#### [Source data]
(* ===== verification/SleepWake.v ===== *)
(** * Sleep and wakeup interleaved (kernel/proc.c)

    One process that waits for a condition under a lock, [while(!cond)
    sleep(chan, &lk);], and any number of others that make it true and call
    [wakeup(chan)] under the same lock, as in pipe.c, log.c or sleeplock.c.
    The steps of [sleep], of the scheduler that runs the process again and
    of [wakeup] are the single accesses to the locks and to the process's
    [state] and [chan]; they interleave freely. *)

From S2P Require Import Prelude KState.

Module SleepWake.

(** Where the sleeping process is, or the scheduler on its behalf. *)
Inductive spc : Type :=
| SAcq        (** about to [acquire(&lk)], in the caller or at the end of [sleep] *)
| STest       (** holds [lk]: about to test the condition *)
| SUse        (** the condition was true: about to use it up and release [lk] *)
| SPAcq       (** [sleep]: about to [acquire(&p->lock)] *)
| SRel        (** about to [release(lk)] *)
| SChan       (** about to set [p->chan] *)
| SState      (** about to set [p->state = SLEEPING] *)
| SSwtch      (** in [sched]: about to reach the scheduler, which releases [p->lock] *)
| SAsleep     (** switched out; a scheduler may [acquire(&p->lock)] *)
| SPoll       (** a scheduler holds [p->lock]: about to test for RUNNABLE *)
| STidy       (** running again: about to clear [p->chan] *)
| SRelP.      (** about to [release(&p->lock)] *)

(** Where a waking process is. *)
Inductive wpc : Type :=
| WIdle       (** about to [acquire(&lk)] *)
| WSet        (** about to make the condition true *)
| WPAcq       (** [wakeup]: about to [acquire(&p->lock)] *)
| WTest       (** about to test [p->state] and [p->chan] *)
| WPRel       (** about to [release(&p->lock)] *)
| WRel.       (** about to [release(&lk)] *)

Inductive owner : Type := OSleeper | OWaker (i : nat).

Record state : Type := State {
  lk : option owner;
  plk : option owner;
  cond : bool;
  pstate : procstate;
  chan_set : bool;
  sp : spc;
  wp : nat → wpc
}.

Definition set_wp (f : nat → wpc) (i : nat) (p : wpc) (j : nat) : wpc :=
  if decide (i = j) then p else f j.

(** A step of the sleeping side. A blocked [acquire] leaves the state as it is. *)
Definition sleeper (s : state) : state :=
  let '(State lk plk cond st ch pc wp) := s in
  match pc with
  | SAcq =>
      match lk with None => State (Some OSleeper) plk cond st ch STest wp | Some _ => s end
  | STest => State lk plk cond st ch (if cond then SUse else SPAcq) wp
  | SUse => State None plk false st ch SAcq wp
  | SPAcq =>
      match plk with None => State lk (Some OSleeper) cond st ch SRel wp | Some _ => s end
  | SRel => State None plk cond st ch SChan wp
  | SChan => State lk plk cond st true SState wp
  | SState => State lk plk cond SLEEPING ch SSwtch wp
  | SSwtch => State lk None cond st ch SAsleep wp
  | SAsleep =>
      match plk with None => State lk (Some OSleeper) cond st ch SPoll wp | Some _ => s end
  | SPoll =>
      if decide (st = RUNNABLE) then State lk plk cond RUNNING ch STidy wp
      else State lk None cond st ch SAsleep wp
  | STidy => State lk plk cond st false SRelP wp
  | SRelP => State lk None cond st ch SAcq wp
  end.

(** A step of waker [i]. *)
Definition waker (i : nat) (s : state) : state :=
  let '(State lk plk cond st ch pc wp) := s in
  match wp i with
  | WIdle =>
      match lk with
      | None => State (Some (OWaker i)) plk cond st ch pc (set_wp wp i WSet)
      | Some _ => s
      end
  | WSet => State lk plk true st ch pc (set_wp wp i WPAcq)
  | WPAcq =>
      match plk with
      | None => State lk (Some (OWaker i)) cond st ch pc (set_wp wp i WTest)
      | Some _ => s
      end
  | WTest =>
      State lk plk cond (if decide (st = SLEEPING ∧ ch = true) then RUNNABLE else st) ch pc
        (set_wp wp i WPRel)
  | WPRel => State lk None cond st ch pc (set_wp wp i WRel)
  | WRel => State None plk cond st ch pc (set_wp wp i WIdle)
  end.

Inductive step (s : state) : state → Prop :=
| step_sleeper : step s (sleeper s)
| step_waker i : step s (waker i s).

(** The condition is false at first and nobody holds a lock. *)
Definition init : state := State None None false RUNNING false SAcq (λ _, WIdle).

(** ** The invariant *)

Definition s_lk (p : spc) : bool :=
  match p with STest | SUse | SPAcq | SRel => true | _ => false end.
Definition s_plk (p : spc) : bool :=
  match p with SRel | SChan | SState | SSwtch | SPoll | STidy | SRelP => true | _ => false end.
Definition w_lk (p : wpc) : bool := match p with WIdle => false | _ => true end.
Definition w_plk (p : wpc) : bool := match p with WTest | WPRel => true | _ => false end.
(** A wakeup is under way: the condition is set, the state not yet tested. *)
Definition pending (p : wpc) : bool := match p with WPAcq | WTest => true | _ => false end.

(** [p->state] and [p->chan] at each point. *)
Definition state_ok (p : spc) (st : procstate) (ch : bool) : Prop :=
  match p with
  | SSwtch => st = SLEEPING ∧ ch = true
  | SAsleep | SPoll => (st = SLEEPING ∨ st = RUNNABLE) ∧ ch = true
  | SState | STidy => st = RUNNING ∧ ch = true
  | _ => st = RUNNING
  end.
(** The process has found the condition false and is not yet woken. *)
Definition waiting (p : spc) (st : procstate) : bool :=
  match p with
  | SPAcq | SRel | SChan | SState | SSwtch => true
  | SAsleep | SPoll => bool_decide (st = SLEEPING)
  | _ => false
  end.

Record inv (s : state) : Prop := {
  inv_lk_s : lk s = Some OSleeper ↔ s_lk (sp s) = true;
  inv_lk_w i : lk s = Some (OWaker i) ↔ w_lk (wp s i) = true;
  inv_plk_s : plk s = Some OSleeper ↔ s_plk (sp s) = true;
  inv_plk_w i : plk s = Some (OWaker i) ↔ w_plk (wp s i) = true;
  inv_state : state_ok (sp s) (pstate s) (chan_set s);
  inv_wait : waiting (sp s) (pstate s) = true → cond s = true → ∃ i, pending (wp s i) = true
}.

Lemma inv_init : inv init.
Proof. by split. Qed.

Lemma set_wp_eq f i p : set_wp f i p i = p.
Proof. unfold set_wp. by rewrite -> decide_True. Qed.
Lemma set_wp_ne f i j p : i ≠ j → set_wp f i p j = f j.
Proof. intros Hne. unfold set_wp. by rewrite -> decide_False. Qed.

(** While the sleeper holds [lk] no waker is under way. *)
Lemma no_pending s i : inv s → s_lk (sp s) = true → pending (wp s i) = false.
Proof.
  intros [Hls Hlw _ _ _ _] Hs. apply Hls in Hs. specialize (Hlw i). rewrite -> Hs in Hlw.
  destruct (wp s i); cbn in *; try done; by specialize (proj2 Hlw eq_refl).
Qed.

Lemma inv_sleeper s : inv s → inv (sleeper s).
Proof.
  intros Hinv. pose proof (no_pending s) as Hnp. destruct (Hinv) as [Hls Hlw Hps Hpw Hst Hwt].
  destruct s as [l p c st ch pc w]; cbn in *.
  destruct pc; cbn in *; try (destruct l; [done|]); try (destruct p; [done|]).
  all: repeat case_decide; try (destruct c); subst; cbn in *.
  all: split; cbn; try done; try tauto.
  all: try (intros i; specialize (Hlw i); specialize (Hpw i); intuition congruence).
  all: try (intuition congruence).
  all: by intros E%bool_decide_eq_true.
Qed.

(** The program counters of the wakers after waker [i] moved to [p]. *)
Ltac wp_cases i j :=
  intros j; destruct (decide (i = j)) as [<-|];
  [rewrite -> set_wp_eq|rewrite -> set_wp_ne by done].

Lemma inv_waker i s : inv s → inv (waker i s).
Proof.
  intros [Hls Hlw Hps Hpw Hst Hwt]. destruct s as [l p c st ch pc w]; cbn in *.
  pose proof (Hlw i) as Hlwi. pose proof (Hpw i) as Hpwi.
  destruct (w i) eqn:Ew; cbn in *.
  - destruct l as [o|]; [by split|]. split; cbn; try done.
    + split; [done|]. intros E. by apply Hls in E.
    + wp_cases i j; [done|]. specialize (Hlw j). naive_solver.
    + wp_cases i j; [done|apply Hpw].
    + intros Hw Hc. destruct (Hwt Hw Hc) as [j Hj]. exists j.
      rewrite -> set_wp_ne; [done|]. by intros ->; rewrite -> Ew in Hj.
  - split; cbn; try done.
    + wp_cases i j; [done|apply Hlw].
    + wp_cases i j; [done|apply Hpw].
    + intros _ _. exists i. by rewrite -> set_wp_eq.
  - destruct p as [o|]; [by split|]. split; cbn; try done.
    + wp_cases i j; [done|apply Hlw].
    + split; [done|]. intros E. by apply Hps in E.
    + wp_cases i j; [done|]. specialize (Hpw j). naive_solver.
    + intros Hw Hc. destruct (Hwt Hw Hc) as [j Hj]. destruct (decide (i = j)) as [<-|].
      * exists i. by rewrite -> set_wp_eq.
      * exists j. by rewrite -> set_wp_ne.
  - assert (l = Some (OWaker i)) as -> by by apply Hlwi.
    assert (p = Some (OWaker i)) as -> by by apply Hpwi.
    assert (s_lk pc = false) as Hpl by (destruct (s_lk pc); [by specialize (proj2 Hls eq_refl)|done]).
    assert (s_plk pc = false) as Hpp by (destruct (s_plk pc); [by specialize (proj2 Hps eq_refl)|done]).
    split; cbn; try done.
    + wp_cases i j; [done|apply Hlw].
    + wp_cases i j; [done|apply Hpw].
    + destruct pc; cbn in *; try done; try (by case_decide; naive_solver).
    + destruct pc; cbn in *; try done.
      destruct (decide (st = SLEEPING ∧ ch = true)) as [E|E]; [done|].
      intros Hw%bool_decide_eq_true. naive_solver.
  - assert (p = Some (OWaker i)) as -> by by apply Hpwi.
    split; cbn; try done.
    + wp_cases i j; [done|apply Hlw].
    + split; [done|]. intros E. by apply Hps in E.
    + wp_cases i j; [done|]. specialize (Hpw j). naive_solver.
    + intros Hw Hc. destruct (Hwt Hw Hc) as [j Hj]. exists j.
      rewrite -> set_wp_ne; [done|]. by intros ->; rewrite -> Ew in Hj.
  - assert (l = Some (OWaker i)) as -> by by apply Hlwi.
    split; cbn; try done.
    + split; [done|]. intros E. by apply Hls in E.
    + wp_cases i j; [done|]. specialize (Hlw j). naive_solver.
    + wp_cases i j; [done|apply Hpw].
    + intros Hw Hc. destruct (Hwt Hw Hc) as [j Hj]. exists j.
      rewrite -> set_wp_ne; [done|]. by intros ->; rewrite -> Ew in Hj.
Qed.

Lemma sw_inv_reachable s : rtc step init s → inv s.
Proof.
  intros Hr. remember init as s0 eqn:E. assert (inv s0) as Hi by (subst; apply inv_init).
  clear E. induction Hr as [s|s s1 s2 Hst Hr IH]; [done|]. apply IH.
  destruct Hst; [by apply inv_sleeper|by apply inv_waker].
Qed.

(** [n] steps of the sleeping side. *)
Fixpoint run (n : nat) (s : state) : state :=
  match n with O => s | S n => run n (sleeper s) end.

(** C2. No wakeup is lost. In every reachable state of one sleeper and any
    number of wakers: when the condition is true and no waker is under way,
    the process is not asleep, and within ten steps of its own it holds the
    lock and sees the condition. *)
Theorem no_lost_wakeup s :
  rtc step init s → cond s = true → (∀ i, wp s i = WIdle) →
  waiting (sp s) (pstate s) = false ∧ ∃ n, (n ≤ 10)%nat ∧ sp (run n s) = SUse.
Proof.
  intros [Hls Hlw Hps Hpw Hst Hwt]%sw_inv_reachable Hc Hi.
  assert (waiting (sp s) (pstate s) = false) as Hw.
  { destruct (waiting (sp s) (pstate s)); [|done].
    destruct (Hwt eq_refl Hc) as [i Hp]. by rewrite -> Hi in Hp. }
  split; [done|].
  assert (lk s = None ∨ lk s = Some OSleeper) as Hl.
  { destruct (lk s) as [[|i]|] eqn:E; [by right| |by left].
    specialize (proj1 (Hlw i) eq_refl). by rewrite -> Hi. }
  assert (plk s = None ∨ plk s = Some OSleeper) as Hp.
  { destruct (plk s) as [[|i]|] eqn:E; [by right| |by left].
    specialize (proj1 (Hpw i) eq_refl). by rewrite -> Hi. }
  destruct s as [l p c st ch pc w]; cbn in *; subst c.
  assert (s_lk pc = false → l = None) as Hl0
    by (destruct Hl as [->| ->]; [done|]; by rewrite -> (proj1 Hls eq_refl)).
  assert (s_plk pc = false → p = None) as Hp0
    by (destruct Hp as [->| ->]; [done|]; by rewrite -> (proj1 Hps eq_refl)).
  destruct pc; cbn in *; try done; try (rewrite -> Hl0 by done); try (rewrite -> Hp0 by done).
  - by exists 2%nat; split; [lia|].
  - by exists 1%nat; split; [lia|].
  - by exists 0%nat; split; [lia|].
  - destruct Hst as [[->| ->] _]; [done|]. by exists 6%nat; split; [lia|].
  - destruct Hst as [[->| ->] _]; [done|]. by exists 5%nat; split; [lia|].
  - by exists 4%nat; split; [lia|].
  - by exists 3%nat; split; [lia|].
Qed.

(** The process goes to sleep on its own, then waker 0 runs through. *)
Definition sleep_then_wake : state :=
  waker 0 (waker 0 (waker 0 (waker 0 (waker 0 (waker 0 (run 7 init)))))).

Lemma no_lost_wakeup_witness :
  sp sleep_then_wake = SAsleep ∧ waiting (sp sleep_then_wake) (pstate sleep_then_wake) = false.
Proof.
  split; [reflexivity|]. apply (no_lost_wakeup sleep_then_wake).
  - do 7 (eapply rtc_l; [apply step_sleeper|]). do 6 (eapply rtc_l; [apply (step_waker _ 0)|]).
    apply rtc_refl.
  - reflexivity.
  - intros [|i]; reflexivity.
Defined.
End SleepWake.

#### [Exercise instructions]
Take the listing above from its first line through the line containing "sleep(chan, &lk);], and", and transcribe that stretch exactly, with no other lines.

#### [Answer to this task]
(* ===== verification/SleepWake.v ===== *)
(** * Sleep and wakeup interleaved (kernel/proc.c)

    One process that waits for a condition under a lock, [while(!cond)
    sleep(chan, &lk);], and any number of others that make it true and call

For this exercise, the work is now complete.